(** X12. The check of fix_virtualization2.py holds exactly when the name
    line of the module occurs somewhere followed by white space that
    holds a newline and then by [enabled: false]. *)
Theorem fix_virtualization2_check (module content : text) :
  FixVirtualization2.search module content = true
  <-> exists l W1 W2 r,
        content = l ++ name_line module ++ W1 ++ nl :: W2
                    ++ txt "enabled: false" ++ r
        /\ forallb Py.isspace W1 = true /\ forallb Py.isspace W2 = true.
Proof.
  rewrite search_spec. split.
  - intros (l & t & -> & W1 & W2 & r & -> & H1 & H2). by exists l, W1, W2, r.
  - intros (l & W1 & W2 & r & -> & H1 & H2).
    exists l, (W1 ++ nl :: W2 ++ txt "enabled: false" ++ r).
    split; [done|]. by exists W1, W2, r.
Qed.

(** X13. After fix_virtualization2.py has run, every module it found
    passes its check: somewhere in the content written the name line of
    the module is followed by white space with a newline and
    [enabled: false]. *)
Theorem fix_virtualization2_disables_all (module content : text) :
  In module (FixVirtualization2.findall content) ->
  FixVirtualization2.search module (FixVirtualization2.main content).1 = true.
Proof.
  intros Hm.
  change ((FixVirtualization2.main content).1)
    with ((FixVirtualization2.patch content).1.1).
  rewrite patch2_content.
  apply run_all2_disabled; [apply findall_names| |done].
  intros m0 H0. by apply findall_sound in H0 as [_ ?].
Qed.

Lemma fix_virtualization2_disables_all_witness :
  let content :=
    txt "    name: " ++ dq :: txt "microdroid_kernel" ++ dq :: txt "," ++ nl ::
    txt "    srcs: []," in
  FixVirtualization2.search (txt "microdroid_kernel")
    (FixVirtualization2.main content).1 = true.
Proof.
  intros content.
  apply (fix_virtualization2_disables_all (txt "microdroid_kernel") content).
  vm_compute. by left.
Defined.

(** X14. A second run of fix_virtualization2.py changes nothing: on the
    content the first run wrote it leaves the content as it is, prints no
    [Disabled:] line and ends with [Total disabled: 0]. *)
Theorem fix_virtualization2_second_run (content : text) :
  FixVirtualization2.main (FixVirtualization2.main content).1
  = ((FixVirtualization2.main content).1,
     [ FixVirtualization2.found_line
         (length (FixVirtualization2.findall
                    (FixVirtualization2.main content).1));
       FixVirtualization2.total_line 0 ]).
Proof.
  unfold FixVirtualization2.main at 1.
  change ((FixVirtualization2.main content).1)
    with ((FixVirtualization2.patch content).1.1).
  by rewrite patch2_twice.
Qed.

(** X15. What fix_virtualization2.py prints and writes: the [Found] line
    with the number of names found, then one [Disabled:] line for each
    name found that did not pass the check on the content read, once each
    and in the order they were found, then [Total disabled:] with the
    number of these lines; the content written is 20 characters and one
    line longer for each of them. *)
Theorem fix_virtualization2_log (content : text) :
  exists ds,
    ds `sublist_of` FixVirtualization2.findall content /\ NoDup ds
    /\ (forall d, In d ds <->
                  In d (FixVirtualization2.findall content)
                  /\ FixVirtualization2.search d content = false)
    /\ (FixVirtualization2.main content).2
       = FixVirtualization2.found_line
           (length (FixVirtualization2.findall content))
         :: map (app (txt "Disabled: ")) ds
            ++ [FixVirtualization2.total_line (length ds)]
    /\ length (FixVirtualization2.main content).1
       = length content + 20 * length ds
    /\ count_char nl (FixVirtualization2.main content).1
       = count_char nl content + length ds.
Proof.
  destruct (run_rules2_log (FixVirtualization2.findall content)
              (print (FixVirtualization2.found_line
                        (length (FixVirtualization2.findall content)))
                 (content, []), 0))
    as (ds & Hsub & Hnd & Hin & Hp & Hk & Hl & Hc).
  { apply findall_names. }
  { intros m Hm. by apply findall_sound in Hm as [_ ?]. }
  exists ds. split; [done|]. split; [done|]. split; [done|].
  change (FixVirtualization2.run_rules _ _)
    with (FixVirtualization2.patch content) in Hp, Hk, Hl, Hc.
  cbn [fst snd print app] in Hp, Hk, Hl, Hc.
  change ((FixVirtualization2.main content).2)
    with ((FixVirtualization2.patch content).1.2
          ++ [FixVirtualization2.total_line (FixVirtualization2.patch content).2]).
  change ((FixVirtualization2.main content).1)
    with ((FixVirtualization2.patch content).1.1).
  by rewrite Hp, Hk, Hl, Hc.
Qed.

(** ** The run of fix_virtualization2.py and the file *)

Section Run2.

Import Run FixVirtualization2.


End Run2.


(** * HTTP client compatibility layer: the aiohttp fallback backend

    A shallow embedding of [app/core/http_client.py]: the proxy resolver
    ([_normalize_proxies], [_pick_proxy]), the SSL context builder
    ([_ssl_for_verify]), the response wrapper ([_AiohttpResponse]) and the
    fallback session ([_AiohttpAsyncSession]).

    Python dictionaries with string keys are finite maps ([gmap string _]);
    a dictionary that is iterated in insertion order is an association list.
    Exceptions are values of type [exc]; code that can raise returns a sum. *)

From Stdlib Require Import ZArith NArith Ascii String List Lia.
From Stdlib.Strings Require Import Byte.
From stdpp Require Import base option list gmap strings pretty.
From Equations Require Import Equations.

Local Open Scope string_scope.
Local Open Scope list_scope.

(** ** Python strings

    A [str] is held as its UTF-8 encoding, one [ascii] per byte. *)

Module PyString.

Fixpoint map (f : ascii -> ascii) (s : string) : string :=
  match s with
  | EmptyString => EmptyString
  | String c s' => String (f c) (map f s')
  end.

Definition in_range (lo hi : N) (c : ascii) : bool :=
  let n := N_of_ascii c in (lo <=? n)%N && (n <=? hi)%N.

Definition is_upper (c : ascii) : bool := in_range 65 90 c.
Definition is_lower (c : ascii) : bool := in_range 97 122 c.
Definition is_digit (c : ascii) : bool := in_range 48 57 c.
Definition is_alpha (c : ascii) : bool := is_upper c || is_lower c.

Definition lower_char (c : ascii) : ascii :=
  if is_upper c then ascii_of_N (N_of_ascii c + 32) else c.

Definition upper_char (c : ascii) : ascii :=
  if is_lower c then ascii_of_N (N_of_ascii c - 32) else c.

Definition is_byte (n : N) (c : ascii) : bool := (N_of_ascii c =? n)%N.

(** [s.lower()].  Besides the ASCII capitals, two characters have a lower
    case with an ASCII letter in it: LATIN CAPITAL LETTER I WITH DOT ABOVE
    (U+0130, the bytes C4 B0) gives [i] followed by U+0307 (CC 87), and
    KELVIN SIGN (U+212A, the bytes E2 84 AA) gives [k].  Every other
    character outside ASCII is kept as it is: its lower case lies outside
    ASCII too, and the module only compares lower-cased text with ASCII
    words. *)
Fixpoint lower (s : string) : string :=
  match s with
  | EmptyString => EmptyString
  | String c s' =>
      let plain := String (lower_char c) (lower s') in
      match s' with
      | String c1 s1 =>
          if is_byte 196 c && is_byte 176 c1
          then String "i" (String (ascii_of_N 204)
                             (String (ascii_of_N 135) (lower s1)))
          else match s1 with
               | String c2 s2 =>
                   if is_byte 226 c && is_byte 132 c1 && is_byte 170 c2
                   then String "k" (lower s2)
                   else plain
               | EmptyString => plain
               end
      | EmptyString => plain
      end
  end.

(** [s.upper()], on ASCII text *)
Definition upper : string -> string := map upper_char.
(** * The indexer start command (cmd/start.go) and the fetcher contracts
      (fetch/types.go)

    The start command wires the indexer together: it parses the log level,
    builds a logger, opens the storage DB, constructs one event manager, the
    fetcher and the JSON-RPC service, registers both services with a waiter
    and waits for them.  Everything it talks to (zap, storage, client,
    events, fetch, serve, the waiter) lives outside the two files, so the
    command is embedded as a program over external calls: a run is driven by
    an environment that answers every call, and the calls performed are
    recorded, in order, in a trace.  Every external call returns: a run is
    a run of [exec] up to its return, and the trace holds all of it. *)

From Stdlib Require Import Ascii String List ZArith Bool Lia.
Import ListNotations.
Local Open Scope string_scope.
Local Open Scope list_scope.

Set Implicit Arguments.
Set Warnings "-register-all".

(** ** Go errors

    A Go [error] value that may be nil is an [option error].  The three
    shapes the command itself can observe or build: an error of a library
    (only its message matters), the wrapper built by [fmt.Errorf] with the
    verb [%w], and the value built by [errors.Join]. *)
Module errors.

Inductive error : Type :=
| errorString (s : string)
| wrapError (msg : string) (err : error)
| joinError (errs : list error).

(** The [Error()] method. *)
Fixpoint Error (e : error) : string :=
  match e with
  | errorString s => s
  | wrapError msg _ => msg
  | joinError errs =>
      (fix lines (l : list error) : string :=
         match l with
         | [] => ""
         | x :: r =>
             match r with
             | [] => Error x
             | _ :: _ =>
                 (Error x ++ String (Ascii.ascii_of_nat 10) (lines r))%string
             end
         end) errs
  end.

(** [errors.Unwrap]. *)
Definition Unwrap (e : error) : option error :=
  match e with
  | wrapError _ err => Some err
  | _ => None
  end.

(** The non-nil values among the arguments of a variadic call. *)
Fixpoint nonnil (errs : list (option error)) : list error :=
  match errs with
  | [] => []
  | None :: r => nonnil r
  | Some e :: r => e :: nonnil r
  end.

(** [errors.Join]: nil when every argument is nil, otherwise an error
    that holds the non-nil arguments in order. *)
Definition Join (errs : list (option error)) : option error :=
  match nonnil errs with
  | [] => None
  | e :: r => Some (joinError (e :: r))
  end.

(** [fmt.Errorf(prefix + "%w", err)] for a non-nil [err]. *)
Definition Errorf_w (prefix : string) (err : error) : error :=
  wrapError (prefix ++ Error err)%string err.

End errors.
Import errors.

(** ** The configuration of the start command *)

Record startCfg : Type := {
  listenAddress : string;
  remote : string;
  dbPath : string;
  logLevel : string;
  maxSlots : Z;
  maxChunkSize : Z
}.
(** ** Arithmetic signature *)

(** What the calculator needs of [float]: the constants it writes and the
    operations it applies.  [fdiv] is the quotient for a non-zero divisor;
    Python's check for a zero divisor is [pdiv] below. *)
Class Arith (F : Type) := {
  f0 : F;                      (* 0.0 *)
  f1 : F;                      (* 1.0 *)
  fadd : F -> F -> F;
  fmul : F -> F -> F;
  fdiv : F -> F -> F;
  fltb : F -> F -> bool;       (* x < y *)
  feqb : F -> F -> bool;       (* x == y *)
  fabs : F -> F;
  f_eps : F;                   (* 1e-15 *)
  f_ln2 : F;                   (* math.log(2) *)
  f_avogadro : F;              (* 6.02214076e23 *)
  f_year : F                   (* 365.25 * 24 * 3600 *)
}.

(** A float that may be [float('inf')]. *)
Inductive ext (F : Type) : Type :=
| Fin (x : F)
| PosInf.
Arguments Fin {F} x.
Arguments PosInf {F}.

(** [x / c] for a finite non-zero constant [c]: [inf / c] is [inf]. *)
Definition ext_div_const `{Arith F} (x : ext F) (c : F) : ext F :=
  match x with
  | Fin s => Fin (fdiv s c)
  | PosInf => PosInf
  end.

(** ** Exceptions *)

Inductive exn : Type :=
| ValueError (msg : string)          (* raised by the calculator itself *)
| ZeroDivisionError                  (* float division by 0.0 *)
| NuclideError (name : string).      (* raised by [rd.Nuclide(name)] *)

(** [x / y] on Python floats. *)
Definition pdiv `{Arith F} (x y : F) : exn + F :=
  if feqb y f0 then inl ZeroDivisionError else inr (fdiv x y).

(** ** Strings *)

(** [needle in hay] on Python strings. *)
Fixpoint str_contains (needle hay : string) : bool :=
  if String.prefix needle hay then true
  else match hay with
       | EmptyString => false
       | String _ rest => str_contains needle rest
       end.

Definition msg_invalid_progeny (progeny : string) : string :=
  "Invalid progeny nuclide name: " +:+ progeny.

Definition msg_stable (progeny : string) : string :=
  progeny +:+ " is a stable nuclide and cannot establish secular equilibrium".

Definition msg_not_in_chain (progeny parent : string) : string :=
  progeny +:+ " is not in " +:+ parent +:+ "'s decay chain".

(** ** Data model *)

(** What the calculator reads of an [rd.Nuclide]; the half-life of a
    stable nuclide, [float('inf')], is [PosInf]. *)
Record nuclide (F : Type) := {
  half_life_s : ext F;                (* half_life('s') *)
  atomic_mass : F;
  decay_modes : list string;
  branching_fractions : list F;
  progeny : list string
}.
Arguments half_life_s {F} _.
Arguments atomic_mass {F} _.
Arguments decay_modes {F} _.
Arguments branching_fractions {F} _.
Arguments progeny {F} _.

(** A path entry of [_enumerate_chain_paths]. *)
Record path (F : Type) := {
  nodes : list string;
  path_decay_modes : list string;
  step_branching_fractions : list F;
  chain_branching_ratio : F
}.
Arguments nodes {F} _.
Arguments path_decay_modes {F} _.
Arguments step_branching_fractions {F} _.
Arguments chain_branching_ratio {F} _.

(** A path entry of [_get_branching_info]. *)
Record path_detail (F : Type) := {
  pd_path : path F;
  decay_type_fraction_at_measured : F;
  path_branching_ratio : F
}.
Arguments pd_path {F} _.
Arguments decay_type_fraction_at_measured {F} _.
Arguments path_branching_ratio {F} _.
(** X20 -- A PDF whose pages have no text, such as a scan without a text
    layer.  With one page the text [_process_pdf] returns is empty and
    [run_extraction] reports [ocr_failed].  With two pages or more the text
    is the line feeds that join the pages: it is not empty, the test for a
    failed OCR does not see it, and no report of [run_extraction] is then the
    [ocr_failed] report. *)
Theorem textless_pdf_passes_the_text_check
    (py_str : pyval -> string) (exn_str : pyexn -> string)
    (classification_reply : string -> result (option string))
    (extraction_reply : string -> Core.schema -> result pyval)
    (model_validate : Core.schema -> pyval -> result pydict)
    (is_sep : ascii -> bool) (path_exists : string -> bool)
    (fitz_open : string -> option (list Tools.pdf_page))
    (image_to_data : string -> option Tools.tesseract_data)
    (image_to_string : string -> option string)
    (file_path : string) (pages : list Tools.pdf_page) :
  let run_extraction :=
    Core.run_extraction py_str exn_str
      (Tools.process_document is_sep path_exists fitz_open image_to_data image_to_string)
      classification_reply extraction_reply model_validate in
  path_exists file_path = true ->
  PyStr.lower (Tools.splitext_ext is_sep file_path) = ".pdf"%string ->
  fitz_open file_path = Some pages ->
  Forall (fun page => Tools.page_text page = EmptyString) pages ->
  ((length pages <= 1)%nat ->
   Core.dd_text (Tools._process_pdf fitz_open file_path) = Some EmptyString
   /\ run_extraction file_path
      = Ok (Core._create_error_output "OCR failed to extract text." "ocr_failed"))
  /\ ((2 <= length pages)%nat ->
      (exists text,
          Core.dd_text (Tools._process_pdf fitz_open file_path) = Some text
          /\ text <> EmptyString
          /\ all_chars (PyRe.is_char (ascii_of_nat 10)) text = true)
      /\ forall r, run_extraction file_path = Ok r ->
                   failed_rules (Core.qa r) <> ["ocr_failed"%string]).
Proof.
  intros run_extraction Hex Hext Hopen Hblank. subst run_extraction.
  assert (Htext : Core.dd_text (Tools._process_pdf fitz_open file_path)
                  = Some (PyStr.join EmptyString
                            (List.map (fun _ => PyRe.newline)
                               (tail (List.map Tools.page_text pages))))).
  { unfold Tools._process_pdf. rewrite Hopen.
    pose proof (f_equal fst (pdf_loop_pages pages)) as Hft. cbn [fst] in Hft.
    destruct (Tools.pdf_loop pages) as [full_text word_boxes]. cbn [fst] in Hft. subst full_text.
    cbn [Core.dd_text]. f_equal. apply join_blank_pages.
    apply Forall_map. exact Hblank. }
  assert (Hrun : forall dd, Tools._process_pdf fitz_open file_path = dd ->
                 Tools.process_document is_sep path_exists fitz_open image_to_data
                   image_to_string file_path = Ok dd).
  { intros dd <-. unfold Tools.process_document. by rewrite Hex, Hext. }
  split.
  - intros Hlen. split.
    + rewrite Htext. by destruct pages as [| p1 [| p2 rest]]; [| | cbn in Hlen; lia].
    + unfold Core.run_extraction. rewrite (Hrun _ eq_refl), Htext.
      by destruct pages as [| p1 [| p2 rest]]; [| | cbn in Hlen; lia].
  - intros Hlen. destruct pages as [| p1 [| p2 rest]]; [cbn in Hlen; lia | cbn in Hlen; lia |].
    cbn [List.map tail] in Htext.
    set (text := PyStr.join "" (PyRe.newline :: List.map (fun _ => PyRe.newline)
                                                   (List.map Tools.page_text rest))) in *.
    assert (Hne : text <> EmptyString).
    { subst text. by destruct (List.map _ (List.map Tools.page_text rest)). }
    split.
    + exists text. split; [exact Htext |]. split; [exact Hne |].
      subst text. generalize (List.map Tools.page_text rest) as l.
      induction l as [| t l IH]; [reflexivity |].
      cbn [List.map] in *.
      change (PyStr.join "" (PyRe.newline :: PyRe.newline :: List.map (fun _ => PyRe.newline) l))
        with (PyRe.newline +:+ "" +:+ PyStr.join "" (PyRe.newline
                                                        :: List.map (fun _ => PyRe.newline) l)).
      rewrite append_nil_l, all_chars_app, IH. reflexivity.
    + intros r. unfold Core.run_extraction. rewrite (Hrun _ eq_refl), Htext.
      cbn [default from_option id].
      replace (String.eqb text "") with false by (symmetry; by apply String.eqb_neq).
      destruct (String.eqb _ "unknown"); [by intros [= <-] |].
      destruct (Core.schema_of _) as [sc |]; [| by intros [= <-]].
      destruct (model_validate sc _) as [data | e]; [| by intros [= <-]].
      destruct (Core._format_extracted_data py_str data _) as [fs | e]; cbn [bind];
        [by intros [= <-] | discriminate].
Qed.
⁂
Among the records above, repeat exactly the line with "r => nonnil r", the line with "Definition Join (errs", and every line in between, and only those.

  | None :: r => nonnil r
  | Some e :: r => e :: nonnil r
  end.

(** [errors.Join]: nil when every argument is nil, otherwise an error
    that holds the non-nil arguments in order. *)
Definition Join (errs : list (option error)) : option error :=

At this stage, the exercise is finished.